Book Read Free

Men of Mathematics

Page 13

by E. T. Bell


  As a child Newton was not robust and was forced to shun the rough games of boys his own age. Instead of amusing himself in the usual way, Newton invented his own diversions, in which his genius first showed up. It is sometimes said that Newton was not precocious. This may be true so far as mathematics is concerned, but if it is so in other respects a new definition of precocity is required. The unsurpassed experimental genius which Newton was to exhibit as an explorer in the mysteries of light is certainly evident in the ingenuity of his boyish amusements. Kites with lanterns to scare the credulous villagers at night, perfectly constructed mechanical toys which he made entirely by himself and which worked—waterwheels, a mill that ground wheat into snowy flour, with a greedy mouse (who devoured most of the profits) as both miller and motive power, workboxes and toys for his many little girl friends, drawings, sundials, and a wooden clock (that went) for himself—such were some of the things with which this “un-precocious” boy sought to divert the interests of his playmates into “more philosophical” channels. In addition to these more noticeable evidences of talent far above the ordinary, Newton read extensively and jotted down all manner of mysterious recipes and out-of-the-way observations in his notebook. To rate such a boy as merely the normal, wholesome lad he appeared to his village friends is to miss the obvious.

  The earliest part of Newton’s education was received in the common village schools of his vicinity. A maternal uncle, the Reverend William Ayscough, seems to have been the first to recognize that Newton was something unusual. A Cambridge graduate himself, Ayscough finally persuaded Newton’s mother to send her son to Cambridge instead of keeping him at home, as she had planned, to help her manage the farm on her return to Woolsthorpe after her husband’s death when Newton was fifteen.

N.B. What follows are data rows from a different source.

Lemma Late64_frame_camera t w :
  Late64.camera (Three64.world_of (Late64.frame t w)) = Late64.camera w.
Proof.
  unfold Late64.frame.
  destruct (Late64_Landscape_keeps t w) as (_ & _ & _ & Hc).
  destruct (Late64.Landscape_useFrame t w) as [w1|e w1]; simpl in *; [|exact Hc].
  destruct (Late64_Effects_keeps w1) as (_ & Hc1 & _). congruence.
Qed.

(** ** The pages that the events reach *)

Lemma Early64_run_app sh es1 es2 p :
  Early64.run sh p (es1 ++ es2) = Early64.run sh (Early64.run sh p es1) es2.
Proof. apply fold_left_app. Qed.

Lemma Late64_run_app sh b es1 es2 p :
  Late64.run sh b p (es1 ++ es2) = Late64.run sh b (Late64.run sh b p es1) es2.
Proof. apply fold_left_app. Qed.

(** A property of the canvas that the commit establishes and the frames
    keep holds on every page that the events reach. *)
Lemma Early64_run_canvas sh (P : Early64.World -> Prop) :
  P (Early64.Canvas sh) ->
  (forall t w, P w -> P (Three64.world_of (Early64.frame t w))) ->
  forall es p, (forall w, Early64.canvas p = Some w -> P w) ->
    forall w, Early64.canvas (Early64.run sh p es) = Some w -> P w.
Proof.
  intros HC HF. induction es as [|e es IH]; intros p Hp; [exact Hp|].
  apply IH. intros w. destruct e as [| |t]; simpl.
  - apply Hp.
  - destruct (Early64.mounted p); simpl; [|apply Hp].
    destruct (Early64.canvas p) as [w0|] eqn:E; [rewrite E; apply Hp|].
    simpl. intros H. injection H as <-. exact HC.
  - destruct (Early64.mounted p); simpl; [|apply Hp].
    destruct (Early64.canvas p) as [w0|] eqn:E; [|rewrite E; apply Hp].
    simpl. intros H. injection H as <-. apply HF, Hp. reflexivity.
Qed.

Lemma Late64_run_canvas sh b (P : Late64.World -> Prop) :
  P (Late64.Canvas sh) ->
  (forall t w, P w -> P (Three64.world_of (Late64.frame t w))) ->
  (forall s w, P w -> P (Late64.Foo_useEffect s w)) ->
  forall es p, (forall w, Late64.canvas p = Some w -> P w) ->
    forall w, Late64.canvas (Late64.run sh b p es) = Some w -> P w.
Proof.
  intros HC HF HS. induction es as [|e es IH]; intros p Hp; [exact Hp|].
  apply IH. intros w. destruct e as [| |t|s]; simpl.
  - apply Hp.
  - destruct (Late64.mounted p); simpl; [|apply Hp].
    destruct (Late64.canvas p) as [w0|] eqn:E; [rewrite E; apply Hp|].
    simpl. intros H. injection H as <-. destruct b; [apply HS|]; exact HC.
  - destruct (Late64.mounted p); simpl; [|apply Hp].
    destruct (Late64.canvas p) as [w0|] eqn:E; [|rewrite E; apply Hp].
    simpl. intros H. injection H as <-. apply HF, Hp. reflexivity.
  - destruct (B64.Object_is s (Late64.scroll p)); [apply Hp|].
    simpl. destruct (Late64.canvas p) as [w0|]; [|discriminate].
    intros H. injection H as <-. apply HS, Hp. reflexivity.
Qed.

(** Before the mount there is no canvas, and a canvas stays. *)
Lemma Early64_run_unmounted sh es : forall p,
  Early64.mounted p = false -> Early64.canvas p = None ->
  Forall (fun e => e <> Early64.Mount) es ->
  Early64.mounted (Early64.run sh p es) = false /\
  Early64.canvas (Early64.run sh p es) = None.
Proof.
  induction es as [|e es IH]; intros p Hm Hc Hes; [split; assumption|].
  inversion Hes as [|e0 es0 He Hes']; subst.
  destruct e as [| |t]; [congruence| |]; simpl; rewrite Hm; simpl; apply IH; assumption.
Qed.

Lemma Late64_run_unmounted sh b es : forall p,
  Late64.mounted p = false -> Late64.canvas p = None ->
  Forall (fun e => e <> Late64.Mount) es ->
  Late64.mounted (Late64.run sh b p es) = false /\
  Late64.canvas (Late64.run sh b p es) = None.
Proof.
  induction es as [|e es IH]; intros p Hm Hc Hes; [split; assumption|].
  inversion Hes as [|e0 es0 He Hes']; subst.
  destruct e as [| |t|s]; [congruence| | |]; simpl.
  - rewrite Hm. simpl. apply IH; assumption.
  - rewrite Hm. simpl. apply IH; assumption.
  - destruct (B64.Object_is s (Late64.scroll p)); [apply IH; assumption|].
    apply IH; [exact Hm | simpl; rewrite Hc; reflexivity | assumption].
Qed.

  Before this, however, Newton had crossed his Rubicon on his own initiative. On his uncle’s advice he had been sent to the Grantham Grammar School. While there, in the lowest form but one, he was tormented by the school bully who one day kicked Newton in the stomach, causing him much physical pain and mental anguish. Encouraged by one of the schoolmasters, Newton challenged the bully to a fair fight, thrashed him, and, as a final mark of humiliation, rubbed his enemy’s cowardly nose on the wall of the church. Up till this young Newton had shown no great interest in his lessons. He now set out to prove his head as good as his fists and quickly rose to the distinction of top boy in the school. The Headmaster and Uncle Ayscough agreed that Newton was good enough for Cambridge, but the decisive die was thrown when Ayscough caught his nephew reading under a hedge when he was supposed to be helping a farmhand to do the marketing.

  While at the Grantham Grammar School, and subsequently while preparing for Cambridge, Newton lodged with a Mr. Clarke, the village apothecary. In the apothecary’s attic Newton found a parcel of old books, which he devoured, and in the house generally, Clarke’s stepdaughter, Miss Storey, with whom he fell in love and to whom he became engaged before leaving Woolsthorpe for Cambridge in June, 1661, at the age of nineteen. But although Newton cherished a warm affection for his first and only sweetheart all her life, absence and growing absorption in his work thrust romance into the background, and Newton never married. Miss Storey became Mrs. Vincent.

  * * *

  Before going on to Newton’s student career at Trinity College we may take a short look at the England of his times and some of the scientific knowledge to which the young man fell heir. The bullheaded and bigoted Scottish Stuarts had undertaken to rule England according to the divine rights they claimed were vested in them, with the not uncommon result that mere human beings resented the assumption of celestial authority and rebelled against the sublime conceit, the stupidity, and the incompetence of their rulers. Newton grew up in an atmosphere of civil war—political and religious—in which Puritans and Royalists alike impartially looted whatever was needed to keep their ragged armies fighting. Charles I (born in 1600, be headed in 1649) had done everything in his power to suppress Parliament; but in spite of his ruthless extortions and the villainously able backing of his own Star Chamber through its brilliant perversions of the law and common justice, he was no match for the dour Puritans under Oliver Cromwell, who in his turn was to back his butcheries and his roughshod march over Parliament by an appeal to the divine justice of his holy cause.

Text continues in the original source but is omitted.